The Proposed Solution
The authors propose a straightforward fix: rather than forcing TCP stacks to wait at least 200 msec before retransmitting a packet, lower the RTO to 1 msec or lower. They performed empirical and simulation-based studies that show that for their workload (parallel reads from a striped distributed file system), RTO lower bounds of 200 usec to 1 msec avoid the TCP incast phenomenon. They describe how such fine-grained timers can be implemented in practice using the “high-resolution timers” feature of the Linux kernel.
While a fine-grained RTO lower bound was sufficient for current networks, the authors simulated a next-generation network (10 Gbps with 20 usec baseline RTT), and found that even very low RTO values didn’t prevent the problem at scale (> 1024 servers), because of the synchronization that occurred between RTO timers caused repeated packet loss and exponential increase of the RTO. The authors found that adding randomization to the RTO avoids this phenomena, although they note that in a non-simulation setting, scheduling variance may be large enough that explicit randomization is unnecessary.

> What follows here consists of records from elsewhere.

Lemma elem_of_btree_iter s x : x ∈ btree_iter s ↔ x ∈ s.
Proof. unfold btree_iter. by rewrite merge_sort_Permutation, elem_of_elements. Qed.

Lemma NoDup_btree_iter s : NoDup (btree_iter s).
Proof. unfold btree_iter. rewrite merge_sort_Permutation. apply NoDup_elements. Qed.

Lemma length_btree_iter s : length (btree_iter s) = size s.
Proof. unfold btree_iter. by rewrite merge_sort_Permutation. Qed.

Context `{!Total R, !Transitive R}.

Lemma StronglySorted_btree_iter s : StronglySorted R (btree_iter s).
Proof. apply Sorted_StronglySorted; [done|]. apply Sorted_merge_sort; apply _. Qed.

Lemma btree_iter_unique `{!AntiSymm (=) R} s l :
  StronglySorted R l → NoDup l → (∀ x, x ∈ l ↔ x ∈ s) → l = btree_iter s.
Proof.
  intros Hs Hnd Hel. eapply StronglySorted_unique; eauto using StronglySorted_btree_iter.
  apply NoDup_Permutation; auto using NoDup_btree_iter.
  intros x. by rewrite Hel, elem_of_btree_iter.
Qed.
End btree.

(** ** Lists *)

Section lists.
Context {A B : Type}.

(** [Iterator::take(limit)] with [limit = filter.limit.unwrap_or(usize::MAX)];
    a [Vec] never holds more than [usize::MAX] elements, so [None] takes all. *)
Definition take_limit (limit : option N) (l : list A) : list A :=
  match limit with None => l | Some n => take (N.to_nat n) l end.

Lemma elem_of_take_limit limit (l : list A) x : x ∈ take_limit limit l → x ∈ l.
Proof.
  destruct limit; simpl; [|done]. intros (i & ? & _)%elem_of_take.
  by eapply list_elem_of_lookup_2.
Qed.

Lemma length_take_limit n (l : list A) : (length (take_limit (Some n) l) ≤ N.to_nat n)%nat.
Proof. simpl. rewrite length_take. lia. Qed.

Lemma StronglySorted_sublist (R : relation A) l1 l2 :
  l1 `sublist_of` l2 → StronglySorted R l2 → StronglySorted R l1.
Proof.
  induction 1 as [|x l1 l2 Hsub IH|x l1 l2 Hsub IH]; intros Hs; [done|..];
    apply StronglySorted_cons in Hs as [Hx Hs]; auto.
  apply StronglySorted_cons. split; auto.
  rewrite Forall_forall in *. intros y Hy. apply Hx.
  eapply sublist_subseteq; eauto.
Qed.

Lemma take_limit_sublist limit (l : list A) : take_limit limit l `sublist_of` l.
Proof. destruct limit; [apply sublist_take|reflexivity]. Qed.

Lemma filter_sublist_of (P : A → Prop) `{!∀ x, Decision (P x)} (l : list A) :
  filter P l `sublist_of` l.
Proof. apply sublist_filter. Qed.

Two practical concerns are addressed: is a fine-grained RTO safe to use in a WAN environment, and how does a fine-grained RTO interact with unmodified TCP stacks that use delayed ACKs? To answer the first question, the authors found that a fine-grained RTO had little to no impact on WAN bulk data transfers.

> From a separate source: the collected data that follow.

(* ===== verification/Tags.v ===== *)
(** * Tags

    [crates/nula-core/src/event/tag/]: the single-letter heads
    ([single_letter.rs], [Module SingleLetterTag]), the typed head ([kind.rs],
    [Module TagKind]), one tag ([tag.rs], [Module Tag]) and the ordered list of
    tags with its lazily built index ([list.rs], [Module Tags]).

    A Rust [String] is the Stdlib [string] of its UTF-8 bytes; [chars] splits it
    into scalar values, each kept as its own UTF-8 bytes. *)

From Stdlib Require Import Ascii NArith Lia.
From S2P Require Import Prelude Encoding Text Ids.

(** ** Single-letter heads *)

Module Alphabet.

Inductive t :=
| A
| B
| C
| D
| E
| F
| G
| H
| I
| J
| K
| L
| M
| N
| O
| P
| Q
| R
| S
| T
| U
| V
| W
| X
| Y
| Z.

Inductive Error := NotAsciiLetter (c : string).

#[global] Instance t_eq_dec : EqDecision t.
Proof. solve_decision. Defined.

Definition from_char (c : string) : result t Error :=
  match c with
  | String a EmptyString =>
      match a with
      | "a"%char | "A"%char => Ok A
      | "b"%char | "B"%char => Ok B
      | "c"%char | "C"%char => Ok C
      | "d"%char | "D"%char => Ok D
      | "e"%char | "E"%char => Ok E
      | "f"%char | "F"%char => Ok F
      | "g"%char | "G"%char => Ok G
      | "h"%char | "H"%char => Ok H
      | "i"%char | "I"%char => Ok I
      | "j"%char | "J"%char => Ok J
      | "k"%char | "K"%char => Ok K
      | "l"%char | "L"%char => Ok L
      | "m"%char | "M"%char => Ok M
      | "n"%char | "N"%char => Ok N
      | "o"%char | "O"%char => Ok O
      | "p"%char | "P"%char => Ok P
      | "q"%char | "Q"%char => Ok Q
      | "r"%char | "R"%char => Ok R
      | "s"%char | "S"%char => Ok S
      | "t"%char | "T"%char => Ok T
      | "u"%char | "U"%char => Ok U
      | "v"%char | "V"%char => Ok V
      | "w"%char | "W"%char => Ok W
      | "x"%char | "X"%char => Ok X
      | "y"%char | "Y"%char => Ok Y
      | "z"%char | "Z"%char => Ok Z
      | _ => Err (NotAsciiLetter c)
      end
  | _ => Err (NotAsciiLetter c)
  end.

The second question is more interesting. “Delayed ACKs” are a TCP mechanism to reduce ACK traffic: after receiving a packet, a receiver waits up to 40 msec (by default on Linux) before sending an ACK. The idea here is to wait for another packet to arrive from the sender, allowing a single ACK to be used for both packets. The authors found that this can interact poorly with a fine-grained RTO: the 40 msec delayed ACK threshold means that an unlucky sender will likely retransmit the packet before the delayed ACK timer fires. (When the receiver sees the retransmit, it immediately sends an ACK, which at least avoids the 40 msec timeout.) However, the authors found that the impact of this effect is smaller than the goodput collapse caused by TCP Incast, and so fine-grained RTOs are still a win. The authors recommend disabling delayed ACKs in a data center environment, because latency is typically more important than reducing ACK traffic.
I think the mismatch between typical data center RTTs and the lower bound on the RTO is a more general problem than just TCP Incast. In any network where the RTT is measured in microseconds and the RTO is measured in hundreds of milliseconds, any packet loss will lead to relatively huge variances in response time, which is obviously undesirable. I don’t think this is surprising; “TCP Incast” merely describes a particular workload in which achieving good utilization of the network requires avoiding these latency spikes, because of barrier synchronization. As such, it seems that a fine-grained RTO is appropriate for any network with a sub-millisecond RTT, whether or not a particular application happens to fit the criteria for TCP Incast.
Conversely, I wonder how realistic the criteria for TCP Incast are: how likely is it that applications can’t find any useful work to do while waiting for the RTO timer to fire? For example, in a parallel file system, a client can very easily overlap I/O for another block while waiting for the first I/O to complete. Real-world applications might also experience significantly more jitter than simulation or an artificial microbenchmark, which would act to offset the impact of TCP Incast.
I wonder if ECN might be another candidate approach to avoiding this problem: if packet drops are signaled to end hosts explicitly, there is no need to wait for the RTO timer to fire. I remain puzzled by the relatively slow deployment of ECN in practice: it seems to me like it ought to be a pure win.